Pérdidas arqueológicas de un valor incalculable

Nuevas piezas arqueológicas, algunas de gran valor histórico, siguen desaparecidas tras los saqueos y actos de vandalismo que se produjeron durante los primeros días de las revueltas en El Cairo. El hallazgo del robo lo realizó el afamado egiptólogo y ministro de Antigüedades egipcio, Zahi Hawas, tras realizar el último inventario de antigüedades saqueadas en el Museo de El Cairo.

Soldados vigilando el Museo Egipcio
Soldados vigilando el Museo Egipcio

En total, 18 artefactos, entre ellos una estatua en piedra caliza del faraón Akenaton y dos doradas del rey adolescente Tutankamon, fueron sustraidas la noche del 28 de enero por bandas de pillaje, mientras los manifestantes anti régimen se enfrentaban con la Policía e incendiaban la sede vecina del gobernante Partido Nacional Democrático de Mubarak.

Varios saqueadores treparon a la cúpula roja del museo por una escalera de incendios y penetraron descolgándose por cuerdas y atravesando un panel de vidrio.

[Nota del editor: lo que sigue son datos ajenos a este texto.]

(** * vector-search: embedding ingestion and nearest-neighbour retrieval

  A shallow embedding of the Express handlers of [query.js] (the
  [/upload] and [/query] endpoints, and [cosineSimilarity]) and of the
  earlier variant of the same server that has no answer generation.

  JavaScript numbers are IEEE 754 binary64 values: they are modelled by
  Rocq's primitive floats, whose operations are specified against
  [SpecFloat] by the axioms of [FloatAxioms]. *)

From Stdlib Require Import Floats ZArith Bool String List Lia PeanoNat.
Import ListNotations.

Set Warnings "-inexact-float".

(* ================================================================== *)
(** * JavaScript numbers *)
(* ================================================================== *)

Module JSNumber.

Local Open Scope float_scope.

(** The [number] type of the language. *)
Definition number : Set := float.

(** [x > y] of the language; IEEE comparison, false as soon as one side
    is not-a-number. *)
Definition gtb (x y : number) : bool := (y <? x).

(** [x === y] on numbers. *)
Definition strict_eqb (x y : number) : bool := (x =? y).

(** [Number.isNaN]. *)
Definition isNaN (x : number) : bool := is_nan x.

(** A value read from an array: [None] is [undefined], what an index
    past the end yields. *)
Definition value : Set := option number.

(** [ToNumber] as the arithmetic operators apply it to an operand:
    [undefined] becomes not-a-number. *)
Definition ToNumber (v : value) : number :=
  match v with
  | Some x => x
  | None => nan
  end.

(** ** Zeros *)

(** [x === 0]: holds of both signed zeros. *)
Definition is_zero (x : number) : bool := strict_eqb x 0.

(** A zero of either sign, or not-a-number. *)
Definition zero_or_nan (x : number) : Prop := is_zero x = true \/ x = nan.

End JSNumber.

Import JSNumber.
Local Open Scope float_scope.

(* ================================================================== *)
(** * Arrays and [cosineSimilarity] *)
(* ================================================================== *)

Module VectorMath.

(** [Array.prototype.reduce] with an initial value, on a dense array:
    the callback receives the accumulator, the element and its index. *)
Fixpoint reduce_from {A B : Type} (callback : B -> A -> nat -> B)
         (i : nat) (acc : B) (arr : list A) : B :=
  match arr with
  | [] => acc
  | x :: rest => reduce_from callback (S i) (callback acc x i) rest
  end.

Definition reduce {A B : Type} (callback : B -> A -> nat -> B)
           (initialValue : B) (arr : list A) : B :=
  reduce_from callback 0 initialValue arr.

(** [arr[i]]: [undefined] past the end. *)
Definition index (arr : list number) (i : nat) : value := nth_error arr i.

(** The three folds of [cosineSimilarity], under the source's names. *)
Definition dotProduct (vecA vecB : list number) : number :=
  reduce (fun sum a i => sum + a * ToNumber (index vecB i)) 0 vecA.

Definition sumOfSquares (vec : list number) : number :=
  reduce (fun sum val _ => sum + val * val) 0 vec.

Definition magnitude (vec : list number) : number :=
  sqrt (sumOfSquares vec).

Definition cosineSimilarity (vecA vecB : list number) : number :=
  let dotProduct := dotProduct vecA vecB in
  let magnitudeA := magnitude vecA in
  let magnitudeB := magnitude vecB in
  dotProduct / (magnitudeA * magnitudeB).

En aquellos actos vandálicos, además, unos 70 objetos, la mayoría piezas pequeñas, fueron dañados, pero hasta el anuncio de ayer se desconocía que los saqueadores se hubieran llevado del museo estatuas faraónicas.

El director del museo, Tarek el-Awady, lamentó, especialmente, el hurto de la estatua de Akenatón, el décimo faraón de la dinastía XVIII, conocido como el rey hereje por haber tratado de introducir el monoteísmo en el antiguo Egipto. «Es la pieza más importante desde el punto de vista artístico. La posición del rey es única y es una bella pieza de arte», declaró entristecido el jefe del museo. Afortunadamente, ninguno de los artefactos robados pertenece a la sala enrejada que contiene la máscara funeraria de Tutankamón y otras piezas notables de su tumba en el Valle de los Reyes, una de principales atracciones del museo.

En declaraciones a LA RAZÓN, una arqueóloga egipcia del Museo de El Cairo criticó a Hawas por haber ocultado la desaparición de piezas arqueológicas «de importantísimo valor» durante estas dos semanas, y haber hecho el anuncio, ahora, «tras la caída de Mubarak». «El doctor Hawas es un pilar del régimen y actuó con negligencia al no informar sobre ningún robo en el museo», denunció la experta, que precisó que «aunque no se podría haber evitado se podrían haber tomando medidas inmediatas para investigar las desapariciones». Las autoridades de antigüedades informaron también de la entrada de ladrones en la necrópolis de Dahshur, al sur, el 11 de febrero, pero todavía no saben qué falta.


Un saqueo muy selectivo
- Una estatua de madera dorada de Tutankamón, sujetado por una diosa.
- Otra también dorada, que representa a Tutankamón utilizando un arpón.
- La estatua en piedra caliza del faraón Akenatón, la pieza más valiosa.
- Una estatua de la reina Nefertiti, esposa de Akenatón.
- El torso y los brazos de la estatua de Akenatón, sujetando una mesa oferente.
- La cabeza de arenisca de una princesa encontrada en Amarna.
- La estatuilla de un escriba de Amarna, un escarabajo y figuras funerarias del noble Yuya.